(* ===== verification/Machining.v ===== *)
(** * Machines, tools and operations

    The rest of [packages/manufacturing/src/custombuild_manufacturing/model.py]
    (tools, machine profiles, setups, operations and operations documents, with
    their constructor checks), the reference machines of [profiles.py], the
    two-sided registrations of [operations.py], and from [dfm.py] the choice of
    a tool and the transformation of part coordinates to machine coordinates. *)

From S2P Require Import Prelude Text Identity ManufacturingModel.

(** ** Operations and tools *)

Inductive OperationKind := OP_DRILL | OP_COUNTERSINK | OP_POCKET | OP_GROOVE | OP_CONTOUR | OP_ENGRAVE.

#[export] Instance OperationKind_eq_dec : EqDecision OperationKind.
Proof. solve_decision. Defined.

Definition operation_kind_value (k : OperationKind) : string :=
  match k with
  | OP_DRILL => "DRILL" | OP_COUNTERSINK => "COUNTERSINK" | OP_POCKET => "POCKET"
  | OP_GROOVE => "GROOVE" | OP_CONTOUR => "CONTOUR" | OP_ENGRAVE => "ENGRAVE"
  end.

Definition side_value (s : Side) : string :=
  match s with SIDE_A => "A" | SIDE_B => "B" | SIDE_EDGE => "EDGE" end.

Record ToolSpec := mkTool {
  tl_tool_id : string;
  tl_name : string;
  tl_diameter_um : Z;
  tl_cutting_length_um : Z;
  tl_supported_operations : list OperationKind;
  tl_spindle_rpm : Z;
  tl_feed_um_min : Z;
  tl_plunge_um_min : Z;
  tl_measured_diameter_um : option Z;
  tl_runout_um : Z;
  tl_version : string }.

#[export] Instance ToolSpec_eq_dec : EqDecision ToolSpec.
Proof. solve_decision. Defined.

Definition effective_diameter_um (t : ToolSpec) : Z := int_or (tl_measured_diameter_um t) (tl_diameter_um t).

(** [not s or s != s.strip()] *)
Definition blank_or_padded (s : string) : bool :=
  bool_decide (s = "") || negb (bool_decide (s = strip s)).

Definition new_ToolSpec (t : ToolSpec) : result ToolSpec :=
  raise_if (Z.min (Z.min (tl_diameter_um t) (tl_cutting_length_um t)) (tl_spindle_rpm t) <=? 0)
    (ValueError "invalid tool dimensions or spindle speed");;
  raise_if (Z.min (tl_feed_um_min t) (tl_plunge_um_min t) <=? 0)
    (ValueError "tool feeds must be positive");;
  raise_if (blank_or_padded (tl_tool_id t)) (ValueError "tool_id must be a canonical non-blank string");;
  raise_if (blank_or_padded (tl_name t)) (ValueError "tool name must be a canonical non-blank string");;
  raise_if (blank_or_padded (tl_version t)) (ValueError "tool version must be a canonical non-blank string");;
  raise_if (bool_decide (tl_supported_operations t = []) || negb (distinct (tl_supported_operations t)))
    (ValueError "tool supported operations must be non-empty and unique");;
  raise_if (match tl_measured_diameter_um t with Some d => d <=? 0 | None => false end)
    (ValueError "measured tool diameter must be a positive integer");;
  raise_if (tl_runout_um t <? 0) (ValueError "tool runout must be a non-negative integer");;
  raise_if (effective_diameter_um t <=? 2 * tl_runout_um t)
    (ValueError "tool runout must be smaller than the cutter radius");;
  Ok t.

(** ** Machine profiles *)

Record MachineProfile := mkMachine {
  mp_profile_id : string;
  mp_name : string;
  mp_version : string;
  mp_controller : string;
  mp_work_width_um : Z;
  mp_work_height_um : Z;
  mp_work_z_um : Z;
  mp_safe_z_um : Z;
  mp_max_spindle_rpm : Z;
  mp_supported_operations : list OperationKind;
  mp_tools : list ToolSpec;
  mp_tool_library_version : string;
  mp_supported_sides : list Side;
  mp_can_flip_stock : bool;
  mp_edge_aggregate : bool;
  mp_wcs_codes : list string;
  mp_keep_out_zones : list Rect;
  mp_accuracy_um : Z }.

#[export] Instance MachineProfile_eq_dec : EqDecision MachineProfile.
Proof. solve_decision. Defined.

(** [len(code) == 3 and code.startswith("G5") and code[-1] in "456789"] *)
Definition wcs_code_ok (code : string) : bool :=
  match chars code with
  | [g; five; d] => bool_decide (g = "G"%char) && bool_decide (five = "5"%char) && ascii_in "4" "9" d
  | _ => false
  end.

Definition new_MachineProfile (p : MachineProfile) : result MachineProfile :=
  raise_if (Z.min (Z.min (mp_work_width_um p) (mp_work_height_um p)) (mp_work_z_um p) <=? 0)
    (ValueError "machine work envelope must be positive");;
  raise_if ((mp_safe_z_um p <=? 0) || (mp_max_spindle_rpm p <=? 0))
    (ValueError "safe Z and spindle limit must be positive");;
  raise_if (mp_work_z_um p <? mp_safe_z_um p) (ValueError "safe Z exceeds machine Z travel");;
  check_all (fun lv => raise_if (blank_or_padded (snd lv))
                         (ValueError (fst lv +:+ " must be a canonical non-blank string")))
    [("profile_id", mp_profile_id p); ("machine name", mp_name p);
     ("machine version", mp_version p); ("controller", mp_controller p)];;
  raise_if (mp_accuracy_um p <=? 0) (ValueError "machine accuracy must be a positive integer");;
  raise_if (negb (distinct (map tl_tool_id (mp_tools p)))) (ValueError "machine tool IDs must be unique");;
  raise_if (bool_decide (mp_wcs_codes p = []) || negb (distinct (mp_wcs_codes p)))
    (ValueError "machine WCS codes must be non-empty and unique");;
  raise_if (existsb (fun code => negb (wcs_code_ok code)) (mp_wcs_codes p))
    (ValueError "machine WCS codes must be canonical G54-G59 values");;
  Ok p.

-------------------------

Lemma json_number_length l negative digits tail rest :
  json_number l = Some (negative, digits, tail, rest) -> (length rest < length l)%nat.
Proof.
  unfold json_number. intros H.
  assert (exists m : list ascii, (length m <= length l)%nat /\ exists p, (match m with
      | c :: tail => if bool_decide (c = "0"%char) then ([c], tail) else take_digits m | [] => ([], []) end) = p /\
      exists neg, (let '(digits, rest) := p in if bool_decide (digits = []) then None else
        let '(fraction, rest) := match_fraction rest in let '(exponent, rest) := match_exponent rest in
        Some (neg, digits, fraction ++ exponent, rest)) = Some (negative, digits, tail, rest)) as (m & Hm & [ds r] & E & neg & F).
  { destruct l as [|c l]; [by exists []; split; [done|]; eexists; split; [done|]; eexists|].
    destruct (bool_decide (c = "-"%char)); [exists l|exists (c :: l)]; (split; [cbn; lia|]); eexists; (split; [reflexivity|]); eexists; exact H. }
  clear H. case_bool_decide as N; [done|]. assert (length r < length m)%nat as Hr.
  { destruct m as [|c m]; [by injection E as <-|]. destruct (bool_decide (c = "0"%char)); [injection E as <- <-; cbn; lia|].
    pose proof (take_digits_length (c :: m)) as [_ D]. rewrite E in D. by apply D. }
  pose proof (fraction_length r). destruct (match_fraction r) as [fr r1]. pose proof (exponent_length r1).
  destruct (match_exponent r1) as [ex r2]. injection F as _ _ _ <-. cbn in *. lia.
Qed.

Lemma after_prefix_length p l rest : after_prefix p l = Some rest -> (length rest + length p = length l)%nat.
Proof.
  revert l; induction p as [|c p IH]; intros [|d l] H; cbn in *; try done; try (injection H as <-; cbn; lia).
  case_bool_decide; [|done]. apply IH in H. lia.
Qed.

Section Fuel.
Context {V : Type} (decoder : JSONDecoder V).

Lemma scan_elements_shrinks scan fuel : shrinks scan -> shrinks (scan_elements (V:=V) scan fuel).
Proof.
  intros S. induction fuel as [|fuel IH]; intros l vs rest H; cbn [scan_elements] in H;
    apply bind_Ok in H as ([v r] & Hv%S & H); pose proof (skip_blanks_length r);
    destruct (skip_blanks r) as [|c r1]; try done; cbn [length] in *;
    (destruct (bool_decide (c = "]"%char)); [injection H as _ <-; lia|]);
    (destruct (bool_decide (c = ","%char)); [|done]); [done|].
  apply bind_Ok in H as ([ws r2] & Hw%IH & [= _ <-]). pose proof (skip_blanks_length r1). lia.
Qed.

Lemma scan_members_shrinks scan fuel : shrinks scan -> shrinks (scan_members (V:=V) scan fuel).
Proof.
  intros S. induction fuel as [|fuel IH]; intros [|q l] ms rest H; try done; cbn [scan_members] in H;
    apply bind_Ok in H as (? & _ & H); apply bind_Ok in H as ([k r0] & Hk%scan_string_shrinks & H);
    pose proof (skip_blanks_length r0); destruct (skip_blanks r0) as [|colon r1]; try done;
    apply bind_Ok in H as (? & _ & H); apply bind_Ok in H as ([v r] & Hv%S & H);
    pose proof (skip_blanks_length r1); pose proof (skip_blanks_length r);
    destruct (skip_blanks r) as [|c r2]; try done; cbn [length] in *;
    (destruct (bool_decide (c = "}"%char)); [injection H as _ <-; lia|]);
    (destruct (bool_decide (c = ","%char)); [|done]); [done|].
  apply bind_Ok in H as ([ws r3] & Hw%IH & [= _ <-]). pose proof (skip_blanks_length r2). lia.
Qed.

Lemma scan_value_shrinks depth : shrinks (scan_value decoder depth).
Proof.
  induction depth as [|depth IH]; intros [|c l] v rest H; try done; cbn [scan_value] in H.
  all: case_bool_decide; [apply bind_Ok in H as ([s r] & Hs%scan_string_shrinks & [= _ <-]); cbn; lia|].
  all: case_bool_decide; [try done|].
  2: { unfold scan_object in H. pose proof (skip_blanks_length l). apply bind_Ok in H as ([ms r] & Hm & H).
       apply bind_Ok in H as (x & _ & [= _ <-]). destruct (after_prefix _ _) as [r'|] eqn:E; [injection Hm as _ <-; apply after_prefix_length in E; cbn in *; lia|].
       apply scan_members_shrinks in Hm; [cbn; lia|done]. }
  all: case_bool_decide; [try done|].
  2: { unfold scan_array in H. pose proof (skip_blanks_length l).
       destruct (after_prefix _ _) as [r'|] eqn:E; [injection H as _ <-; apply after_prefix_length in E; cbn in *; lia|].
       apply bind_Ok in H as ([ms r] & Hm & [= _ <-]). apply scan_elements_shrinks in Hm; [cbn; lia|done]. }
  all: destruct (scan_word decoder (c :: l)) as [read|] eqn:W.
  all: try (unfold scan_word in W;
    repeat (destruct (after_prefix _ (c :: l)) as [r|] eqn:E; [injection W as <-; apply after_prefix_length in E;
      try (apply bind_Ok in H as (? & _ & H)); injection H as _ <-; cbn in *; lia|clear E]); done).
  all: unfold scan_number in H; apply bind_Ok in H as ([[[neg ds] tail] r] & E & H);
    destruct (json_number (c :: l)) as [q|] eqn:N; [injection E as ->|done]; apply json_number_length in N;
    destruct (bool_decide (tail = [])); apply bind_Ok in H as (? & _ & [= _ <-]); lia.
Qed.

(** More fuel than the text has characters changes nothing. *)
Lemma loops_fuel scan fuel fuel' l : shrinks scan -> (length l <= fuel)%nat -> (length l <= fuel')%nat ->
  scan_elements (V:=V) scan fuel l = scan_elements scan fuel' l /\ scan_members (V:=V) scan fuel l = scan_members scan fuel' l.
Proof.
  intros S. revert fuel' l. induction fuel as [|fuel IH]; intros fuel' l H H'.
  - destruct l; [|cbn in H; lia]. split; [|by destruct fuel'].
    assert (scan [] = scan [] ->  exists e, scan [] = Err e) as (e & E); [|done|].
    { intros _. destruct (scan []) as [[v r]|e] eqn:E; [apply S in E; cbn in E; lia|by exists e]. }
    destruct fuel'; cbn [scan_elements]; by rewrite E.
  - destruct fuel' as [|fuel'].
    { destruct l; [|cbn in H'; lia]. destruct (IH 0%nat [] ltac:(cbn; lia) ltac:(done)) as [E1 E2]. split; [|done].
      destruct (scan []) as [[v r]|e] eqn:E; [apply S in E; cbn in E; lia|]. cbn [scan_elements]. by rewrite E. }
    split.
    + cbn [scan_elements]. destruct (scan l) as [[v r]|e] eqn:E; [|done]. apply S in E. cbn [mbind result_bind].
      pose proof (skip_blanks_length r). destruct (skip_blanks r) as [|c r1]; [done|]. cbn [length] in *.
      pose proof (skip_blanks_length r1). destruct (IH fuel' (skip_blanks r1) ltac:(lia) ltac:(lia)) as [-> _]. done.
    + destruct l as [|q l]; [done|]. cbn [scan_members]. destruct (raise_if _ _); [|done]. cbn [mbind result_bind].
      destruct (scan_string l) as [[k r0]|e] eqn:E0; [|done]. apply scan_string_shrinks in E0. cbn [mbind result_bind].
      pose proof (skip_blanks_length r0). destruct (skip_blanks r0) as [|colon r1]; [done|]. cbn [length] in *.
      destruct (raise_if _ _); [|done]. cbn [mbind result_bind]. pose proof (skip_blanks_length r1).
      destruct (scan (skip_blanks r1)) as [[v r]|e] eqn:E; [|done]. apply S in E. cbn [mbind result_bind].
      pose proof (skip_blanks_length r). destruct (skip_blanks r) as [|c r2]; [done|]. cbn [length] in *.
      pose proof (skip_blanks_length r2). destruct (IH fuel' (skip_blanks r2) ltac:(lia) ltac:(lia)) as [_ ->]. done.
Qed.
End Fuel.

-------------------------

▶ _Your task_
A single figure answers this: how many lines of the material hold "false".

▶ _Completed exercise_
2